Referenced in Channelpedia wiki pages of: none

Automatically associated channels: Cav3.1 , Cav3.2 , Cav3.3

Title: Inhibition of T-type Ca(2+) Channels by Hydrogen Sulfide.

Authors: Jacobo Elíes, Jason L Scragg, Mark L Dallas, Dongyang Huang, Sha Huang, John P Boyle, Nikita Gamper, Chris Peers

Journal, date & volume: Adv. Exp. Med. Biol., 2015 , 860, 353-60

PubMed link:

T-type Ca(2+) channels are a distinct family of low voltage-activated Ca(2+) channels which serve many roles in different tissues. Several studies have implicated them, for example, in the adaptive responses to chronic hypoxia in the cardiovascular and endocrine systems. Hydrogen sulfide (H(2)S) was more recently discovered as an important signalling molecule involved in many functions, including O(2) sensing.
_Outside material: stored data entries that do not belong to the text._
(** Four elements of eight bytes: half a cache line, one line written. *)
Lemma num_cls_exact_without_rounding_witness :
  (0 < CL_BYTES Sim.cfg4
   /\ 0 <= Z.of_N (DATA_AMOUNT Sim.cfg4) * dma_bytes Sim.cfg4 < 2 ^ 32
   /\ exists q,
        float_value
          (float_div (float_of_unsigned (total_bytes Sim.cfg4))
                     (float_of_unsigned (CL_BYTES Sim.cfg4))) = Some q
        /\ (q == Z.of_N (DATA_AMOUNT Sim.cfg4) * dma_bytes Sim.cfg4
                  # Z.to_pos (CL_BYTES Sim.cfg4))%Q)
  /\ num_cls Sim.cfg4
     = Some (ceil_div (Z.of_N (DATA_AMOUNT Sim.cfg4) * dma_bytes Sim.cfg4)
               (CL_BYTES Sim.cfg4))
  /\ forall fuel w t w',
       main Sim.cfg4 (Sim.host Sim.cfg4 Sim.good) fuel w
       = (t, Exit EXIT_SUCCESS, w') ->
       exists input output,
         filter is_write t
         = [EvWrite (MMIO_RD_ADDR Sim.cfg4) input;
            EvWrite (MMIO_WR_ADDR Sim.cfg4) output;
            EvWrite (MMIO_SIZE Sim.cfg4)
              (ceil_div (Z.of_N (DATA_AMOUNT Sim.cfg4) * dma_bytes Sim.cfg4)
                 (CL_BYTES Sim.cfg4));
            EvWrite (MMIO_GO Sim.cfg4) 1].
Proof.
  assert (Hcl : 0 < CL_BYTES Sim.cfg4) by reflexivity.
  assert (Hrange : 0 <= Z.of_N (DATA_AMOUNT Sim.cfg4) * dma_bytes Sim.cfg4
                   < 2 ^ 32)
    by (vm_compute; split; [discriminate | reflexivity]).
  assert (Hq : exists q,
             float_value
               (float_div (float_of_unsigned (total_bytes Sim.cfg4))
                          (float_of_unsigned (CL_BYTES Sim.cfg4))) = Some q
             /\ (q == Z.of_N (DATA_AMOUNT Sim.cfg4) * dma_bytes Sim.cfg4
                       # Z.to_pos (CL_BYTES Sim.cfg4))%Q).
  { exists (8388608 # 16777216)%Q. split; vm_compute; reflexivity. }
  split; [auto|].
  exact (num_cls_exact_without_rounding Sim.cfg4
           (Sim.host Sim.cfg4 Sim.good) Hcl Hrange Hq).
Defined.

(** * Further properties of [main] *)

(** ** Single precision below 2^24 *)

Lemma digits2_pos_bounds (p : positive) :
  2 ^ (Z.pos (digits2_pos p) - 1) <= Z.pos p < 2 ^ Z.pos (digits2_pos p).
Proof.
  induction p as [p IH | p IH |]; cbn [digits2_pos].
  - rewrite Pos2Z.inj_succ.
    replace (Z.succ (Z.pos (digits2_pos p)) - 1)
      with (Z.succ (Z.pos (digits2_pos p) - 1)) by lia.
    rewrite !Z.pow_succ_r by lia. lia.
  - rewrite Pos2Z.inj_succ.
    replace (Z.succ (Z.pos (digits2_pos p)) - 1)
      with (Z.succ (Z.pos (digits2_pos p) - 1)) by lia.
    rewrite !Z.pow_succ_r by lia. lia.
  - cbn. lia.
Qed.

Lemma digits2_pos_unique (p : positive) (d : Z) :
  2 ^ (d - 1) <= Z.pos p < 2 ^ d -> Z.pos (digits2_pos p) = d.
Proof.
  intros [Hlo Hhi]. pose proof (digits2_pos_bounds p) as [Hlo' Hhi'].
  assert (Hd : 0 < d).
  { destruct (Z.ltb_spec 0 d); [assumption|].
    exfalso. destruct (Z.eq_dec d 0) as [-> | Hne].
    - cbn in Hhi. lia.
    - rewrite (Z.pow_neg_r 2 d) in Hhi by lia. lia. }
  destruct (Z.lt_trichotomy (Z.pos (digits2_pos p)) d) as [Hlt | [Heq | Hgt]];
    [ | exact Heq | ].
  - exfalso.
    assert (2 ^ Z.pos (digits2_pos p) <= 2 ^ (d - 1))
      by (apply Z.pow_le_mono_r; lia).
    lia.
  - exfalso.
    assert (2 ^ d <= 2 ^ (Z.pos (digits2_pos p) - 1))
      by (apply Z.pow_le_mono_r; lia).
    lia.
Qed.

Lemma iter_xO_mul (p k : positive) :
  Z.pos (Pos.iter xO p k) = Z.pos p * 2 ^ Z.pos k.
Proof.
  induction k as [|k IH] using Pos.peano_ind.
  - cbn. lia.
  - rewrite Pos.iter_succ, Pos2Z.inj_succ, Z.pow_succ_r by lia.
    rewrite Pos2Z.inj_xO, IH. lia.
Qed.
Since ion channels are emerging as an important family of target proteins for modulation by H(2)S, and both T-type Ca(2+) channels and H(2)S are involved in cellular responses to hypoxia, we have investigated whether recombinant and native T-type Ca(2+) channels are a target for modulation by H(2)S. Using patch-clamp electrophysiology, we demonstrate that the H(2)S donor, NaHS, selectively inhibits Cav3.2 T-type Ca(2+) channels heterologously expressed in HEK293 cells, whilst Cav3.1 and Cav3.3 channels were unaffected. Sensitivity of Cav3.2 channels to H2S required the presence of the redox-sensitive extracellular residue H191, which is also required for tonic binding of Zn(2+) to this channel. Chelation of Zn(2+) using TPEN prevented channel inhibition by H(2)S. H2S also selectively inhibited native T-type channels (primarily Cav3.2) in sensory dorsal root ganglion neurons. Our data demonstrate a novel target for H(2)S regulation, the T-type Ca(2+) channel Cav3.2. Results have important implications for the proposed pro-nociceptive effects of this gasotransmitter. Implications for the control of cellular responses to hypoxia await further study.